▶ **WORK REQUEST**
Output all the data exactly.

━━━━━ DATA FOR THIS TASK

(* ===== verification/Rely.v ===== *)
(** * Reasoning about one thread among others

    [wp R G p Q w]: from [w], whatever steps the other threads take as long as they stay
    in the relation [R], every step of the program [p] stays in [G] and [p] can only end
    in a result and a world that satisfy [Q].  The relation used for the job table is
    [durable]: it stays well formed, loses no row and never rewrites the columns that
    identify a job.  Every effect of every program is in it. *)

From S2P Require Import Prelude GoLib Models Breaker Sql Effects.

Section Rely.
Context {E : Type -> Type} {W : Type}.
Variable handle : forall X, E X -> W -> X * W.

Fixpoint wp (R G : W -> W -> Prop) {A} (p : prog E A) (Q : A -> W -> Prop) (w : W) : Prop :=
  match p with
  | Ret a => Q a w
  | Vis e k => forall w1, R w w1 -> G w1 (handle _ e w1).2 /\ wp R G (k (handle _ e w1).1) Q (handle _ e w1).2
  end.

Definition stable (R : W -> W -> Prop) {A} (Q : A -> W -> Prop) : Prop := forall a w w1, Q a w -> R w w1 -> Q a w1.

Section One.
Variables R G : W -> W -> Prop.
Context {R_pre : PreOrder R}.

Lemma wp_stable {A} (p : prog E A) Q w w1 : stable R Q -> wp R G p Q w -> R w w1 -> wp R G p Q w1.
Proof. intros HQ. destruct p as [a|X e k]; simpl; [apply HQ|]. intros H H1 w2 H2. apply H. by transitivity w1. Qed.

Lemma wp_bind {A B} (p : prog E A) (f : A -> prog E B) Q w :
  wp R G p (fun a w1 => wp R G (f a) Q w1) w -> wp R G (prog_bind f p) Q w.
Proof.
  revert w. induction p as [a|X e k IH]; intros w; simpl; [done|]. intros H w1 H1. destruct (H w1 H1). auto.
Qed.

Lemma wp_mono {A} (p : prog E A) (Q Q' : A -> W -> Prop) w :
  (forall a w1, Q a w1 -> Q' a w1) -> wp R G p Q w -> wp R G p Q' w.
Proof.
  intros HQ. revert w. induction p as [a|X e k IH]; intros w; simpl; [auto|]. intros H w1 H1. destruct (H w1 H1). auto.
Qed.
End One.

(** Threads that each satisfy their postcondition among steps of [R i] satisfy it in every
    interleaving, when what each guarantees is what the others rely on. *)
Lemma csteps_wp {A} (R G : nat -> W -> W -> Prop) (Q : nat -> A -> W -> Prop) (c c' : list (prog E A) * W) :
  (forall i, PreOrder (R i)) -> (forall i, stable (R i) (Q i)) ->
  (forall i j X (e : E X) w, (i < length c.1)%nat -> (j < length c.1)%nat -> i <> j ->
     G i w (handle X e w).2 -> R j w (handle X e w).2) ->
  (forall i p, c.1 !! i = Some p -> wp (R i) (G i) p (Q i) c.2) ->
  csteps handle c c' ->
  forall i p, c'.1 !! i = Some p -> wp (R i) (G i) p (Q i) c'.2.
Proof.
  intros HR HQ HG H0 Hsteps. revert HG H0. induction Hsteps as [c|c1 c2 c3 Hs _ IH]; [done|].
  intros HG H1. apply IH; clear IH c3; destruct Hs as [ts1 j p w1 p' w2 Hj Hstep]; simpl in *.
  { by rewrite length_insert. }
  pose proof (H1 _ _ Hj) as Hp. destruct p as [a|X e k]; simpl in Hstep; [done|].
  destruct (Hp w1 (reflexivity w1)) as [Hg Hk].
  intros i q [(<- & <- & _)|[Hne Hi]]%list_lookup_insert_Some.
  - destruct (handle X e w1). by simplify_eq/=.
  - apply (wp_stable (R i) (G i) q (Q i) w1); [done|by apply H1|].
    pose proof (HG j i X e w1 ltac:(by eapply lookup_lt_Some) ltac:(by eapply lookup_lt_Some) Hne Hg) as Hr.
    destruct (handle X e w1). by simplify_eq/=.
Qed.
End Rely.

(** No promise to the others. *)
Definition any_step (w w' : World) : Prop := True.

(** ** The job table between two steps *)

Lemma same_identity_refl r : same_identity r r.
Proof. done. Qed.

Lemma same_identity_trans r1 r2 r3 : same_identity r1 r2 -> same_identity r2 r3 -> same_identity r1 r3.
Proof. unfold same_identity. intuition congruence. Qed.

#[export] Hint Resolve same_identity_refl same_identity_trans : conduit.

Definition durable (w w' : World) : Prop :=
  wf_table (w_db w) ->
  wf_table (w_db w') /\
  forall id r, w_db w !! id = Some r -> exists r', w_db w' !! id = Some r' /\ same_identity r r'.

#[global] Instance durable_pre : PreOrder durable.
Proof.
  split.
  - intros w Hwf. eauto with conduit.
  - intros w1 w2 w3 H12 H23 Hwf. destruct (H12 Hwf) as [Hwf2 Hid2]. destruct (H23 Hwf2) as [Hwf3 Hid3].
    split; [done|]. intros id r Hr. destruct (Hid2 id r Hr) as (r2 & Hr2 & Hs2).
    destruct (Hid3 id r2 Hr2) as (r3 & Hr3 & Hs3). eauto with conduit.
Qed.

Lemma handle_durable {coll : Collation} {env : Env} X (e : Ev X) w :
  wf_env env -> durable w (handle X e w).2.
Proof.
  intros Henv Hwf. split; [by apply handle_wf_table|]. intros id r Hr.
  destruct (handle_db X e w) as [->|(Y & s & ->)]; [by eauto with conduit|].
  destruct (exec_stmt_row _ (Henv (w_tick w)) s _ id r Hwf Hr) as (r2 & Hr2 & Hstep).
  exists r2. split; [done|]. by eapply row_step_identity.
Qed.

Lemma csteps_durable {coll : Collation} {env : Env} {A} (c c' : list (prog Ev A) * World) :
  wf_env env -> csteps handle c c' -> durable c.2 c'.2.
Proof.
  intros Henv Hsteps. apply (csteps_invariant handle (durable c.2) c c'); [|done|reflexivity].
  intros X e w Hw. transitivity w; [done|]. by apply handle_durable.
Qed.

━━━━━━━━━━

▶ **RESULT BELOW**
(* ===== verification/Rely.v ===== *)
(** * Reasoning about one thread among others

    [wp R G p Q w]: from [w], whatever steps the other threads take as long as they stay
    in the relation [R], every step of the program [p] stays in [G] and [p] can only end
    in a result and a world that satisfy [Q].  The relation used for the job table is
    [durable]: it stays well formed, loses no row and never rewrites the columns that
    identify a job.  Every effect of every program is in it. *)

From S2P Require Import Prelude GoLib Models Breaker Sql Effects.

Section Rely.
Context {E : Type -> Type} {W : Type}.
Variable handle : forall X, E X -> W -> X * W.

Fixpoint wp (R G : W -> W -> Prop) {A} (p : prog E A) (Q : A -> W -> Prop) (w : W) : Prop :=
  match p with
  | Ret a => Q a w
  | Vis e k => forall w1, R w w1 -> G w1 (handle _ e w1).2 /\ wp R G (k (handle _ e w1).1) Q (handle _ e w1).2
  end.

Definition stable (R : W -> W -> Prop) {A} (Q : A -> W -> Prop) : Prop := forall a w w1, Q a w -> R w w1 -> Q a w1.

Section One.
Variables R G : W -> W -> Prop.
Context {R_pre : PreOrder R}.

Lemma wp_stable {A} (p : prog E A) Q w w1 : stable R Q -> wp R G p Q w -> R w w1 -> wp R G p Q w1.
Proof. intros HQ. destruct p as [a|X e k]; simpl; [apply HQ|]. intros H H1 w2 H2. apply H. by transitivity w1. Qed.

Lemma wp_bind {A B} (p : prog E A) (f : A -> prog E B) Q w :
  wp R G p (fun a w1 => wp R G (f a) Q w1) w -> wp R G (prog_bind f p) Q w.
Proof.
  revert w. induction p as [a|X e k IH]; intros w; simpl; [done|]. intros H w1 H1. destruct (H w1 H1). auto.
Qed.

Lemma wp_mono {A} (p : prog E A) (Q Q' : A -> W -> Prop) w :
  (forall a w1, Q a w1 -> Q' a w1) -> wp R G p Q w -> wp R G p Q' w.
Proof.
  intros HQ. revert w. induction p as [a|X e k IH]; intros w; simpl; [auto|]. intros H w1 H1. destruct (H w1 H1). auto.
Qed.
End One.

(** Threads that each satisfy their postcondition among steps of [R i] satisfy it in every
    interleaving, when what each guarantees is what the others rely on. *)
Lemma csteps_wp {A} (R G : nat -> W -> W -> Prop) (Q : nat -> A -> W -> Prop) (c c' : list (prog E A) * W) :
  (forall i, PreOrder (R i)) -> (forall i, stable (R i) (Q i)) ->
  (forall i j X (e : E X) w, (i < length c.1)%nat -> (j < length c.1)%nat -> i <> j ->
     G i w (handle X e w).2 -> R j w (handle X e w).2) ->
  (forall i p, c.1 !! i = Some p -> wp (R i) (G i) p (Q i) c.2) ->
  csteps handle c c' ->
  forall i p, c'.1 !! i = Some p -> wp (R i) (G i) p (Q i) c'.2.
Proof.
  intros HR HQ HG H0 Hsteps. revert HG H0. induction Hsteps as [c|c1 c2 c3 Hs _ IH]; [done|].
  intros HG H1. apply IH; clear IH c3; destruct Hs as [ts1 j p w1 p' w2 Hj Hstep]; simpl in *.
  { by rewrite length_insert. }
  pose proof (H1 _ _ Hj) as Hp. destruct p as [a|X e k]; simpl in Hstep; [done|].
  destruct (Hp w1 (reflexivity w1)) as [Hg Hk].
  intros i q [(<- & <- & _)|[Hne Hi]]%list_lookup_insert_Some.
  - destruct (handle X e w1). by simplify_eq/=.
  - apply (wp_stable (R i) (G i) q (Q i) w1); [done|by apply H1|].
    pose proof (HG j i X e w1 ltac:(by eapply lookup_lt_Some) ltac:(by eapply lookup_lt_Some) Hne Hg) as Hr.
    destruct (handle X e w1). by simplify_eq/=.
Qed.
End Rely.

(** No promise to the others. *)
Definition any_step (w w' : World) : Prop := True.

(** ** The job table between two steps *)

Lemma same_identity_refl r : same_identity r r.
Proof. done. Qed.

Lemma same_identity_trans r1 r2 r3 : same_identity r1 r2 -> same_identity r2 r3 -> same_identity r1 r3.
Proof. unfold same_identity. intuition congruence. Qed.

#[export] Hint Resolve same_identity_refl same_identity_trans : conduit.

Definition durable (w w' : World) : Prop :=
  wf_table (w_db w) ->
  wf_table (w_db w') /\
  forall id r, w_db w !! id = Some r -> exists r', w_db w' !! id = Some r' /\ same_identity r r'.

#[global] Instance durable_pre : PreOrder durable.
Proof.
  split.
  - intros w Hwf. eauto with conduit.
  - intros w1 w2 w3 H12 H23 Hwf. destruct (H12 Hwf) as [Hwf2 Hid2]. destruct (H23 Hwf2) as [Hwf3 Hid3].
    split; [done|]. intros id r Hr. destruct (Hid2 id r Hr) as (r2 & Hr2 & Hs2).
    destruct (Hid3 id r2 Hr2) as (r3 & Hr3 & Hs3). eauto with conduit.
Qed.

Lemma handle_durable {coll : Collation} {env : Env} X (e : Ev X) w :
  wf_env env -> durable w (handle X e w).2.
Proof.
  intros Henv Hwf. split; [by apply handle_wf_table|]. intros id r Hr.
  destruct (handle_db X e w) as [->|(Y & s & ->)]; [by eauto with conduit|].
  destruct (exec_stmt_row _ (Henv (w_tick w)) s _ id r Hwf Hr) as (r2 & Hr2 & Hstep).
  exists r2. split; [done|]. by eapply row_step_identity.
Qed.

Lemma csteps_durable {coll : Collation} {env : Env} {A} (c c' : list (prog Ev A) * World) :
  wf_env env -> csteps handle c c' -> durable c.2 c'.2.
Proof.
  intros Henv Hsteps. apply (csteps_invariant handle (durable c.2) c c'); [|done|reflexivity].
  intros X e w Hw. transitivity w; [done|]. by apply handle_durable.
Qed.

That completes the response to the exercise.